MILANO, 8 aprile (Reuters) - Telecom Italia (TLIT.MI) apre alla possibilità di un aumento della cedola nei prossimi esercizi, conferma gli obiettivi del piano e guarda senza preoccupazioni alla crisi finanziaria.

Lo hanno detto l‘AD Franco Bernabè e il presidente Gabriele Galateri di Genola durante l‘assemblea degli azionisti, ribadendo l‘impegno in Brasile, dove Telecom Italia controlla Tim Participacoes TCSL4.SA e Argentina, dove controlla Telecom Argentina (TEC2.BA).

La cedola sui conti 2008, 5 centesimi per le ord e 6,1 per le risparmio, è da considerare un punto di minimo rispetto a quanto sarà distribuito negli anni successivi.

“Il dividendo 2008 ci consente di conciliare l‘esigenza di riduzione del debito e una remunerazione ragionevole per gli azionisti, in linea con le attese medie del mercato”, ha detto Bernabè. “Dobbiamo considerare che tale livello è un ‘floor’ su cui costruire la crescita negli anni a venire”.

Galateri ha garantito sui target del piano industraile presentato a dicembre 2008. “Abbiamo fiducia nel piano e siamo determinati a raggiungere gli obiettivi”, ha detto. E si è detto convinto che gli effetti positivi ci saranno anche in termini di apprezzamento del titolo in borsa. “Restaurando il clima di fiducia sarà possibile far apprezzare il miglioramento dei fondamentali del gruppo”, ha detto.

Galateri ha parlato in generale della necessità di restituire fiducia ai mercati e, per Telecom, della politica del gruppo di migliorare i rapporti “con tutti gli stakeholders”, comprese le autorità, e con gli operatori concorrenti.

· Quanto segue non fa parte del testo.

(* ===== verification/Filters.v ===== *)
(** * Filters: article validation ([filters/*.rs], [handlers/utils.rs])

    A filter is a computation on the two stores: moderation may replace a
    stored key.  No filter changes the article store. *)

From stdpp Require Import base numbers list gmap strings relations.
From Stdlib Require Import NArith ZArith Lia.
From S2P Require Import Prelude Text Externals Message Config Limits Auth SqliteAuth Storage SqliteStorage Control Milter.
Local Open Scope N_scope.

Inductive Filter : Type :=
| HeaderFilter
| SizeFilter
| GroupExistenceFilter
| ModerationFilter
| MilterFilter (mc : MilterConfig).

Definition filter_name (f : Filter) : str :=
  match f with
  | HeaderFilter => lit "HeaderFilter"
  | SizeFilter => lit "SizeFilter"
  | GroupExistenceFilter => lit "GroupExistenceFilter"
  | ModerationFilter => lit "ModerationFilter"
  | MilterFilter _ => lit "MilterFilter"
  end.

Definition FilterChain : Type := list Filter.
Definition add_filter (chain : FilterChain) (f : Filter) : FilterChain := chain ++ [f].
Definition filter_names (chain : FilterChain) : list str := filter_name <$> chain.
Definition default_chain : FilterChain :=
  add_filter (add_filter (add_filter (add_filter [] HeaderFilter) SizeFilter) GroupExistenceFilter)
    ModerationFilter.

(** ** The factory ([filters/factory.rs]) *)
Inductive FilterFactoryError : Type :=
| UnknownFilter (name : str)
| InvalidParameters (msg : str).

Definition create_filter (fc : FilterConfig) : FilterFactoryError + Filter :=
  let name := fc_name fc in
  if str_eqb name (lit "HeaderFilter") then inr HeaderFilter
  else if str_eqb name (lit "SizeFilter") then inr SizeFilter
  else if str_eqb name (lit "GroupExistenceFilter") then inr GroupExistenceFilter
  else if str_eqb name (lit "ModerationFilter") then inr ModerationFilter
  else if str_eqb name (lit "MilterFilter") then
    match fc_parameters fc with
    | Ok mc => inr (MilterFilter mc)
    | Err e => inl (InvalidParameters (lit "MilterFilter configuration error: " ++ e))
    end
  else inl (UnknownFilter name).
(* ===== verification/ArticleHandlers.v ===== *)
(** * ArticleHandlers: ARTICLE, HEAD, BODY, STAT, HDR, XPAT, OVER
    ([handlers/article.rs]) *)

From stdpp Require Import base numbers list gmap strings.
From Stdlib Require Import NArith ZArith Lia.
From S2P Require Import Prelude Text Externals Message Wildmat Config Limits Auth SqliteAuth Tracker Storage SqliteStorage Responses Session Wire Control Milter Filters Queue Context.
Local Open Scope N_scope.

Section Handlers.
Context {X : Ext} {Net : MilterNet} {S A : Type} `{Storage S} `{AuthProvider A}.

(** The handlers the macro [article_handler] makes. *)
Definition article_handler (o : ArticleOperation) (args : list str) : M (Ctx S A) unit :=
  (user <-- session limited_user ;;; handle_article_operation o user args)%m.
Definition ArticleHandler : list str -> M (Ctx S A) unit := article_handler Full.
Definition HeadHandler : list str -> M (Ctx S A) unit := article_handler Headers.
Definition BodyHandler : list str -> M (Ctx S A) unit := article_handler Body.
Definition StatHandler : list str -> M (Ctx S A) unit := article_handler Stat.

Definition sanitize_header_value (val : str) : str :=
  List.filter (fun c => negb (c =? CR) && negb (c =? LF)) (replace_char TAB SP val).

Definition get_field_value (article : Message) (field : str) (s : S) : option str :=
  if starts_with (lit ":") field then metadata_value article field s
  else get_header_value article field.

Fixpoint collect_numbers (group field : str) (nums : list N) (acc : list (N * option str))
  : M (Ctx S A) (ArticleQueryError + list (N * option str)) :=
  match nums with
  | [] => mreturn (match acc with [] => inl NotFoundByNumber | _ => inr acc end)
  | n :: nums =>
      (r <-- storage_gets (get_article_by_number group n) ;;;
       match r with
       | Err _ => mreturn (inl NotFoundByNumber)
       | Ok (Some article) =>
           v <-- storage_gets (get_field_value article field) ;;;
           collect_numbers group field nums (acc ++ [(n, v)])
       | Ok None => collect_numbers group field nums acc
       end)%m
  end.

Definition collect_header_values (field : str) (range_or_msgid : option str)
  : M (Ctx S A) (ArticleQueryError + list (N * option str)) :=
  (sess <-- session id ;;;
   match range_or_msgid with
   | Some arg =>
       if is_angle arg then
         r <-- storage_gets (get_article_by_id arg) ;;;
         match r with
         | Ok (Some article) =>
             v <-- storage_gets (get_field_value article field) ;;;
             mreturn (inr [(0, v)])
         | _ => mreturn (inl MessageIdNotFound)
         end
       else
         match current_group sess with
         | Some group =>
             r <-- range_numbers group arg ;;;
             match r with
             | Err _ => mreturn (inl RangeEmpty)
             | Ok [] => mreturn (inl RangeEmpty)
             | Ok nums => collect_numbers group field nums []
             end
         | None =>
             mreturn (inl (if forallb (fun c => is_ascii_digit c || (c =? ch "-")) arg
                           then NoGroup else InvalidId))
         end
   | None =>
       match current_group sess, current_article sess with
       | Some group, Some num =>
           r <-- storage_gets (get_article_by_number group num) ;;;
           match r with
           | Ok (Some article) =>
               v <-- storage_gets (get_field_value article field) ;;;
               mreturn (inr [(num, v)])
           | _ => mreturn (inl NoCurrentArticle)
           end
       | None, _ => mreturn (inl NoGroup)
       | Some _, None => mreturn (inl NoCurrentArticle)
       end
   end)%m.

Definition handle_all_headers (args : list str) : M (Ctx S A) unit :=
  (r <-- resolve_articles (args !! 1%nat) ;;;
   match r with
   | inl e => handle_article_error e
   | inr articles =>
       net (write_all RESP_225_HEADERS) ;;;
       mfor articles (fun na =>
         mfor (headers (snd na)) (fun kv =>
           net (write_all (show_N (fst na) ++ lit " " ++ fst kv ++ lit ": "
                             ++ sanitize_header_value (snd kv) ++ crlf)))) ;;;
       net (write_all RESP_DOT_CRLF)
   end)%m.

Definition HdrHandler (args : list str) : M (Ctx S A) unit :=
  match args with
  | [] => write RESP_501_NOT_ENOUGH
  | field :: _ =>
      if str_eqb field (lit ":") then handle_all_headers args
      else
        (r <-- collect_header_values field (args !! 1%nat) ;;;
         match r with
         | inr values => net (write_response_with_values RESP_225_HEADERS values)
         | inl e => handle_article_error e
         end)%m
  end.

Definition XPatHandler (args : list str) : M (Ctx S A) unit :=
  match args with
  | field :: range_or_msgid :: (_ :: _) as patterns =>
      let patterns := drop 2 args in
      (r <-- collect_header_values field (Some range_or_msgid) ;;;
       match r with
       | inl e => handle_article_error e
       | inr values =>
           write RESP_221_HEADER_FOLLOWS ;;;
           mfor values (fun nv =>
             match snd nv with
             | Some v =>
                 if existsb (fun pat => wildmat pat v) patterns
                 then net (write_all (show_N (fst nv) ++ lit " " ++ v ++ crlf))
                 else mreturn tt
             | None => mreturn tt
             end) ;;;
           net (write_all RESP_DOT_CRLF)
       end)%m
  | _ => write RESP_501_NOT_ENOUGH
  end.

Definition OverHandler (args : list str) : M (Ctx S A) unit :=
  (r <-- resolve_articles (head args) ;;;
   match r with
   | inl e => handle_article_error e
   | inr articles =>
       net (write_all RESP_224_OVERVIEW) ;;;
       mfor articles (fun na =>
         line <-- ask (fun s => generate_overview_line (fun i => get_message_size i s)
                                 (fst na) (snd na)) ;;;
         net (write_all (line ++ crlf))) ;;;
       net (write_all RESP_DOT_CRLF)
   end)%m.
End Handlers.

CRISI NON PREOCCUPA, RIFINANZIATE 60% SCADENZE 2009

Telecom Italia, nel primo trimestre, ha rifinanziato oltre il 60% del fabbisogno in scadenza nel 2009 e ha liquidità sufficiente a far fronte alle scadenze di rimborso del debito dei prossimi 18-24 mesi.

Il gruppo “sta affrontando la crisi dei mercati finanziari con serenità, potendo contare su oltre 12 miliardi di liquidità, composti da 5,1 miliardi di cassa o titoli equivalenti e da 6,5 miliardi di linee di credito a lungo termine (scadenza 2014), non revocabili e prontamente disponibili”, ha detto Bernabè.

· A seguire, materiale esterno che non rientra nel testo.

(* ===== verification/Server.v ===== *)
(** * Server: AUTHINFO, MODE, the information commands, dispatch and the
    connection loop ([handlers/auth.rs], [handlers/info.rs], [handlers/mod.rs], [lib.rs]) *)

From stdpp Require Import base numbers list gmap strings.
From Stdlib Require Import NArith ZArith Lia.
From S2P Require Import Prelude Text Externals Message Config Limits Auth SqliteAuth Tracker Storage SqliteStorage Responses Session Wire Control Milter Filters Queue Context ArticleHandlers GroupHandlers PostHandlers.
Local Open Scope N_scope.

Section Server.
Context {X : Ext} {Net : MilterNet} {S A : Type} `{Storage S} `{AuthProvider A}.

(** ** AUTHINFO and MODE *)

(** The branch of AUTHINFO PASS for a user whose password is right. *)
Definition login (username : str) : M (Ctx S A) unit :=
  (admin <-- mcatch (stores (ask_auth (is_admin username))) ;;;
   let admin := match admin with Ok b => b | Err _ => false end in
   refused <-- (if admin then mreturn false
                else
                  r <-- with_tracker (fun auth tr =>
                          let '(r, tr) := try_connect username auth tr in (Ret r, tr)) ;;;
                  if decide (r = ConnectionLimitExceeded) then mreturn true
                  else
                    t <-- now ;;;
                    with_tracker (fun auth tr => (Ret tt, load_user t username auth tr)) ;;;
                    mreturn false) ;;;
   if refused then write RESP_481_CONN_LIMIT
   else
     update_session (authenticate_with_admin username admin) ;;;
     write RESP_281_AUTH_OK)%m.

Definition AuthInfoHandler (args : list str) : M (Ctx S A) unit :=
  (sess <-- session id ;;;
   if negb (can_authenticate sess) then write RESP_483_SECURE_REQ
   else match args with
   | [] => write RESP_501_NOT_ENOUGH
   | keyword :: rest =>
       let keyword := to_ascii_uppercase keyword in
       if str_eqb keyword (lit "USER") then
         match rest with
         | [] => write RESP_501_NOT_ENOUGH
         | u :: _ => update_session (set_pending_username u) ;;; write RESP_381_PASSWORD_REQ
         end
       else if str_eqb keyword (lit "PASS") then
         match rest with
         | [] => write RESP_501_NOT_ENOUGH
         | password :: _ =>
             match pending_username sess with
             | Some username =>
                 ok <-- stores (ask_auth (verify_user username password)) ;;;
                 if ok then login username else write RESP_481_AUTH_REJECTED
             | None => write RESP_481_AUTH_REJECTED
             end
         end
       else write RESP_501_SYNTAX
   end)%m.

Definition ModeHandler (args : list str) : M (Ctx S A) unit :=
  match args with
  | [] => write RESP_501_MISSING_MODE
  | mode :: _ =>
      let mode := to_ascii_uppercase mode in
      if str_eqb mode (lit "READER") then
        (can <-- session session_can_post ;;;
         write (if can then RESP_200_POSTING_ALLOWED else RESP_201_POSTING_PROHIBITED))%m
      else if str_eqb mode (lit "STREAM") then write RESP_203_STREAMING
      else write RESP_501_UNKNOWN_MODE
  end.

(** ** Information *)
Definition DateHandler (args : list str) : M (Ctx S A) unit :=
  (t <-- now ;;; write (lit "111 " ++ format_utc t (lit "%Y%m%d%H%M%S") ++ crlf))%m.

Definition HelpHandler (args : list str) : M (Ctx S A) unit :=
  (net (write_all RESP_100_HELP_FOLLOWS) ;;; net (write_all RESP_HELP_TEXT) ;;;
   net (write_all RESP_DOT_CRLF))%m.

Definition capabilities (s : Session) : list str :=
  [RESP_101_CAPABILITIES; RESP_CAP_VERSION; RESP_CAP_IMPLEMENTATION; RESP_CAP_READER]
  ++ (if session_can_post s then [RESP_CAP_POST] else [])
  ++ (if can_authenticate s && negb (is_authenticated s) then [RESP_CAP_AUTHINFO] else [])
  ++ [RESP_CAP_NEWNEWS; RESP_CAP_IHAVE; RESP_CAP_STREAMING; RESP_CAP_OVER; RESP_CAP_HDR;
      RESP_CAP_LIST; RESP_DOT_CRLF].

Definition CapabilitiesHandler (args : list str) : M (Ctx S A) unit :=
  (sess <-- session id ;;; mfor (capabilities sess) (fun l => net (write_all l)))%m.

Definition QuitHandler (args : list str) : M (Ctx S A) unit :=
  (write RESP_205_CLOSING ;;; mfail (lit "Connection closed by QUIT command"))%m.

(** ** Dispatch *)
Definition handlers : list (str * (list str -> M (Ctx S A) unit)) :=
  [(lit "ARTICLE", ArticleHandler); (lit "HEAD", HeadHandler); (lit "BODY", BodyHandler);
   (lit "STAT", StatHandler); (lit "GROUP", GroupHandler); (lit "LIST", ListHandler);
   (lit "LISTGROUP", ListGroupHandler); (lit "NEXT", NextHandler); (lit "LAST", LastHandler);
   (lit "NEWGROUPS", NewGroupsHandler); (lit "NEWNEWS", NewNewsHandler); (lit "HDR", HdrHandler);
   (lit "XPAT", XPatHandler); (lit "OVER", OverHandler); (lit "XOVER", OverHandler);
   (lit "POST", PostHandler); (lit "IHAVE", IHaveHandler); (lit "CHECK", CheckHandler);
   (lit "TAKETHIS", TakeThisHandler); (lit "AUTHINFO", AuthInfoHandler); (lit "MODE", ModeHandler);
   (lit "CAPABILITIES", CapabilitiesHandler); (lit "DATE", DateHandler); (lit "HELP", HelpHandler);
   (lit "QUIT", QuitHandler)].

Definition dispatch_command (cmd : Command) : M (Ctx S A) unit :=
  match find_first (fun nh => str_eqb (to_ascii_uppercase (cmd_name cmd)) (fst nh)) handlers with
  | Some (_, handler) => handler (cmd_args cmd)
  | None => net (write_all RESP_500_UNKNOWN_CMD)
  end.

(** ** The connection loop ([handle_client]) *)

(** A line with the idle timeout: a silent client ends the loop. *)
Definition read_command_line : M (Ctx S A) (option str) := fun c =>
  match conn_read_line (cx_conn c) with
  | (Ret l, conn) => (Ret (Some l), set_conn conn c)
  | (Fail e, conn) => (Fail e, set_conn conn c)
  | (Panic, conn) => (Panic, set_conn conn c)
  | (Stuck, conn) => (Ret None, set_conn conn c)
  end.

Definition trim_eol (l : str) : str := trim_end_matches (fun ch => (ch =? CR) || (ch =? LF)) l.

(** One turn: whether the loop goes on. *)
Definition client_turn : M (Ctx S A) bool :=
  (read <-- read_command_line ;;;
   match read with
   | None => mreturn false
   | Some [] => mreturn false
   | Some line =>
       match parse_command (trim_eol line) with
       | None => net (write_all RESP_500_SYNTAX) ;;; mreturn true
       | Some (_, cmd) =>
           if str_eqb (cmd_name cmd) (lit "QUIT")
           then net (write_all RESP_205_CLOSING) ;;; mreturn false
           else _ <-- mcatch (dispatch_command cmd) ;;; mreturn true
       end
   end)%m.

Fixpoint client_loop (fuel : nat) : M (Ctx S A) unit :=
  match fuel with
  | O => mout Stuck
  | Datatypes.S fuel =>
      (go_on <-- client_turn ;;; if go_on then client_loop fuel else mreturn tt)%m
  end.

(** After the loop the connection of a limited user is given back. *)
Definition client_done : M (Ctx S A) unit :=
  (user <-- session limited_user ;;;
   match user with
   | Some u => with_tracker (fun _ tr => (Ret tt, disconnect u tr))
   | None => mreturn tt
   end)%m.

Definition greeting : M (Ctx S A) unit :=
  (can <-- session session_can_post ;;;
   net (write_all (if can then RESP_200_READY else RESP_201_READY_NO_POST)))%m.

(** Every turn that goes on has read a line, so the length of the input is fuel enough. *)
Definition handle_client : M (Ctx S A) unit :=
  (greeting ;;;
   n <-- mgets (fun c => length (c_in (cx_conn c))) ;;;
   client_loop (Datatypes.S n) ;;;
   client_done)%m.

(** The context a new connection starts with. *)
Definition new_client (conn : Conn) (tls : bool) (st : Stores S A) (tr : UsageTracker) (c : Config)
    (q : ArticleQueue) (clock : nat -> Z) : Ctx S A :=
  mkCtx conn (new_session tls (cfg_allow_auth_insecure_connections c) (cfg_allow_anonymous_posting c))
    st tr c q clock 0.
End Server.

Nei primi tre mesi il gruppo ha rifinanziato “oltre il 60% del fabbisogno finanziario in scadenza nel 2009 a un costo medio leggermente superiore al costo medio del nostro debito che è pari al 6% circa”, ha aggiunto.

Il margine di tesoreria è “sufficiente a far fronte alle scadenze del debito dei prossimi 18-24 mesi”.

Nel medio periodo il gruppo punta a ridurre il debito grazie a dismissioni di asset e alla “cassa generata dalle attività del nostro mercato domestico e in Brasile”, ha detto.

INVESTIRE IN BRASILE, DIFENDERA’ DIRITTI IN ARGENTINA

Il gruppo ha confermato che Brasile e Argentina sono core.

Il piano “prevede una forte crescita in Brasile, un paese che riteniamo abbia, nel lungo periodo, grandi potenzialità”, ha detto Bernabè. “Continueremo a investire in innovazione per restituire a Tim Brasil il ruolo di leader del mercato”.

Ha ribadito le critiche all‘autorità antitrust Argentina (Cndc), che con una delibera dei giorni scorsi ha inibito ai consiglieri di Telecom Argentina espressione di Telecom Italia di svolgere le loro funzioni gestionali.

“Telecom Italia continuerà a difendere in tutte le sedi i propri diritti, consapevole delle sue buone ragioni e del contributo fondamentale dato negli anni al rilancio e al successo di Telecom Argentina, che è oggi un grande asset di quella nazione”, ha spiegato.